30 September 2016 // Poetry

The arm of my sunglasses – now they are so level
even my crooked face parades a certain symmetry.

This front tooth, whose bedrock is endodontic filler,
was cleared of pain and fixed. The molar at the bottom left waits its turn.

A milk jug cleft from base to lip. A commemorative plate.
All cracked crockery restored with ethyl cyanoacrylate

in branching shellshocked patterns underneath the glaze.
Spider webs repaired after a gust of sudden wind.

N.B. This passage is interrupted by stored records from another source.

(** C9.  In interpolation mode, the mode both constructors set
    ([constructors_interpolate]), with a function for the current chain and
    both histograms present, [LogLikelihood(params)] returns the sum over
    the bins [1..nbins] of [LogApproxBinomial(n, k, eff)], where [n] and [k]
    are the contents of the bin in the two histograms and [eff] is
    [(f(xmin, params) + f(xmax, params)) / 2] at the bin edges. *)
Theorem LogLikelihood_interpolation (self : BCEfficiencyFitter)
    (params : list float) (f : TF1) (h1 h2 : TH1D) :
  fFlagIntegration self = false ->
  fFitFunction self !! current_chain self = Some (Some f) ->
  fHistogram1 self = Some h1 ->
  fHistogram2 self = Some h2 ->
  exists self' : BCEfficiencyFitter,
    LogLikelihood self params =
      Some (sum_over_bins
              (fun ibin =>
                 LogApproxBinomial
                   (Cxx.int_of_double (GetBinContent h1 ibin))
                   (Cxx.int_of_double (GetBinContent h2 ibin))
                   (interpolated_efficiency f params
                      (GetBinLowEdge h1 ibin) (GetBinUpEdge h1 ibin)))
              (GetNbinsX h1),
            self').
Proof.
  intros Hmode Hf Hh1 Hh2. unfold LogLikelihood.
  assert (Hc : Z.to_nat (if 0 <=? fMCMCCurrentChain self
                         then fMCMCCurrentChain self else 0)
               = current_chain self).
  { unfold current_chain. destruct (0 <=? _) eqn:E; f_equal; lia. }
  rewrite Hc, Hf, Hh1, Hh2, Hmode. eexists. f_equal. f_equal.
  unfold sum_over_bins, counter_values. apply fold_left_sum_from.
  intros a i. unfold loglikelihood_bin, interpolated_efficiency, Eval. simpl.
  now rewrite (double_add_comm (formula f params (GetBinUpEdge h1 i))).
Qed.

End LikelihoodFacts.

Lemma LogLikelihood_interpolation_witness :
  exists self' : BCEfficiencyFitter,
    @LogLikelihood Examples.plain_math
      (Examples.fitter_of (Some (Examples.constant_function 0.5))
         (Some Examples.total_10_10) (Some Examples.passed_5_5)
         (Examples.generator_of [])) []
    = Some (0.5%float, self').
Proof.
  destruct (@LogLikelihood_interpolation Examples.plain_math
              (Examples.fitter_of (Some (Examples.constant_function 0.5))
                 (Some Examples.total_10_10) (Some Examples.passed_5_5)
                 (Examples.generator_of [])) []
              (Examples.constant_function 0.5)
              Examples.total_10_10 Examples.passed_5_5
              eq_refl eq_refl eq_refl eq_refl) as [self' H].
  exists self'. exact H.
Defined.

(* ------------------------------------------------------------------ *)
(** ** CalculatePValueFast: one Metropolis step *)

Section StepFacts.
Context {M : BCMath}.

(** C4.  For a bin with [n > 0] trials, toy count [k] and efficiency
    [p = yexp / n] that is a number: a step up is proposed when the first
    draw exceeds 0.5 and [k < n], with factor
    [(n - k) / (k + 1) * p / (1 - p)]; a step down is proposed when the
    first draw does not exceed 0.5 and [k > 0], with factor
    [k / (n - (k - 1)) * (1 - p) / p]; a proposed step is taken exactly when
    a fresh draw is less than the factor [r], and then [log r] is added to
    the running log-probability; in every other case the toy count and the
    log-probability stay as they are. *)
Theorem bin_step_metropolis (hist1 : TH1D) (expectation : list float)
    (ibin : nat) (w : ToyWalk) (u : Z) (yexp : float) (n k : Z)
    (p ptest fresh : float) :
  histogram w !! ibin = Some u ->
  expectation !! ibin = Some yexp ->
  n = Cxx.int_of_double (GetBinContent hist1 ibin) ->
  k = Cxx.int_of_unsigned u ->
  0 < n ->
  p = (yexp / Cxx.double_of_int n)%float ->
  is_nan p = false ->
  ptest = (draws (generator w) (position (generator w)) - 0.5)%float ->
  fresh = draws (generator w) (S (position (generator w))) ->
  ((0 <? ptest)%float = true -> k < n ->
     bin_step hist1 expectation ibin w =
       Some (if (fresh <? ratio_up n k p)%float
             then moved w ibin (k + 1) (ratio_up n k p) (advanced (generator w) 2)
             else unmoved w (advanced (generator w) 2)))
  /\ ((ptest <=? 0)%float = true -> 0 < k ->
     bin_step hist1 expectation ibin w =
       Some (if (fresh <? ratio_down n k p)%float
             then moved w ibin (k - 1) (ratio_down n k p) (advanced (generator w) 2)
             else unmoved w (advanced (generator w) 2)))
  /\ ((0 <? ptest)%float && (k <? n) = false ->
      (ptest <=? 0)%float && (0 <? k) = false ->
     bin_step hist1 expectation ibin w = Some (unmoved w (advanced (generator w) 1))).
Proof.
  intros Hu He Hn Hk Hpos Hp Hnan Hptest Hfresh.
  unfold bin_step. rewrite Hu, He, <- Hn, <- Hk.
  destruct (0 <? n) eqn:En; [|lia]. rewrite <- Hp.
  unfold Rndm. rewrite <- Hptest. cbn [draws position]. rewrite <- Hfresh.
  rewrite at_limit_test_is_nan, Hnan.
  fold (ratio_up n k p). fold (ratio_down n k p).
  repeat split.
  - intros Hup Hlt. rewrite Hup.
    destruct (k <? n) eqn:Ek; [|lia]. cbn [andb].
    destruct (fresh <? ratio_up n k p)%float; reflexivity.
  - intros Hdown Hgt. rewrite (leb_zero_not_ltb _ Hdown), Hdown.
    destruct (0 <? k) eqn:Ek; [|lia]. cbn [andb].
    destruct (fresh <? ratio_down n k p)%float; reflexivity.
  - intros Hno_up Hno_down. rewrite Hno_up, Hno_down. reflexivity.
Qed.

(** A step leaves the toy count of every other bin alone, changes the toy
    count of its own bin by at most one, and draws once or twice. *)
Lemma bin_step_shape (hist1 : TH1D) (expectation : list float) (ibin : nat)
    (w w' : ToyWalk) :
  bin_step hist1 expectation ibin w = Some w' ->
  exists (u : Z) (g : TRandom3),
    histogram w !! ibin = Some u
    /\ counter_pvalue w' = counter_pvalue w
    /\ observed w' = observed w
    /\ generator w' = g
    /\ (w' = unmoved w g
        \/ (Cxx.int_of_unsigned u
              < Cxx.int_of_double (GetBinContent hist1 ibin)
            /\ histogram w'
               = <[ibin := Cxx.unsigned_of_int (Cxx.int_of_unsigned u + 1)]>
                   (histogram w))
        \/ (0 < Cxx.int_of_unsigned u
            /\ histogram w'
               = <[ibin := Cxx.unsigned_of_int (Cxx.int_of_unsigned u - 1)]>
                   (histogram w))).
Proof.
  unfold bin_step. destruct (histogram w !! ibin) as [u|]; [|discriminate].
  intros H. exists u.
  destruct (if 0 <? _ then _ else _) as [yexp|]; [|discriminate].
  unfold Rndm in H. cbn [draws position] in H.
  destruct (negb _).
  { injection H as H; subst w'. eexists. repeat split. now left. }
  destruct (_ && (_ <? Cxx.int_of_double _)) eqn:Eup.
  { apply andb_prop in Eup as [_ Hlt]. apply Z.ltb_lt in Hlt.
    match type of H with (if ?c then _ else _) = _ => destruct c end;
      injection H as H; subst w'; eexists; repeat split;
      [right; left; split; [exact Hlt | reflexivity] | now left]. }
  destruct (_ && (0 <? _)) eqn:Edown.
  { apply andb_prop in Edown as [_ Hgt]. apply Z.ltb_lt in Hgt.
    match type of H with (if ?c then _ else _) = _ => destruct c end;
      injection H as H; subst w'; eexists; repeat split;
      [right; right; split; [exact Hgt | reflexivity] | now left]. }
  injection H as H; subst w'. eexists. repeat split. now left.
Qed.

End StepFacts.

Lemma bin_step_metropolis_witness :
  @bin_step Examples.plain_math Examples.total_10_10 [5%float] 0
    Examples.walk_at_5
  = Some (@moved Examples.plain_math Examples.walk_at_5 0 6
            (ratio_up 10 5 0.5) (advanced (generator Examples.walk_at_5) 2)).
Proof.
  destruct (@bin_step_metropolis Examples.plain_math Examples.total_10_10
              [5%float] 0%nat Examples.walk_at_5 5 5%float 10 5 0.5%float
              0.25%float 0.5%float
              eq_refl eq_refl eq_refl eq_refl ltac:(lia) eq_refl eq_refl
              eq_refl eq_refl) as [Hup _].
  exact (Hup eq_refl ltac:(lia)).
Defined.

A broken bone, if only just this toe. Perhaps not even that.
The touchscreen of my smartphone, the casing of my laptop,

the lock button of my tablet computer (I am not to be trusted
with fragile or expensive things). My fingernails broken, always.

On the first night with a boyfriend years ago I
reached out for the water in the hot Spanish night, clocked

the water level wrong and hoicked it with its nothing-weight
into the overhanging glass lampshade. No mending it,

the glittering gravel of broken glass across the bedroom floor,
the bedclothes, the sleeping boyfriend’s bare skin. Best

just to tiptoe out of that one. There’s a formula, probably –
can the broken thing be salvaged, the pieces located and all gathered up?

Does it hold sentimental or intrinsic value?
Once mended, will it still hold water?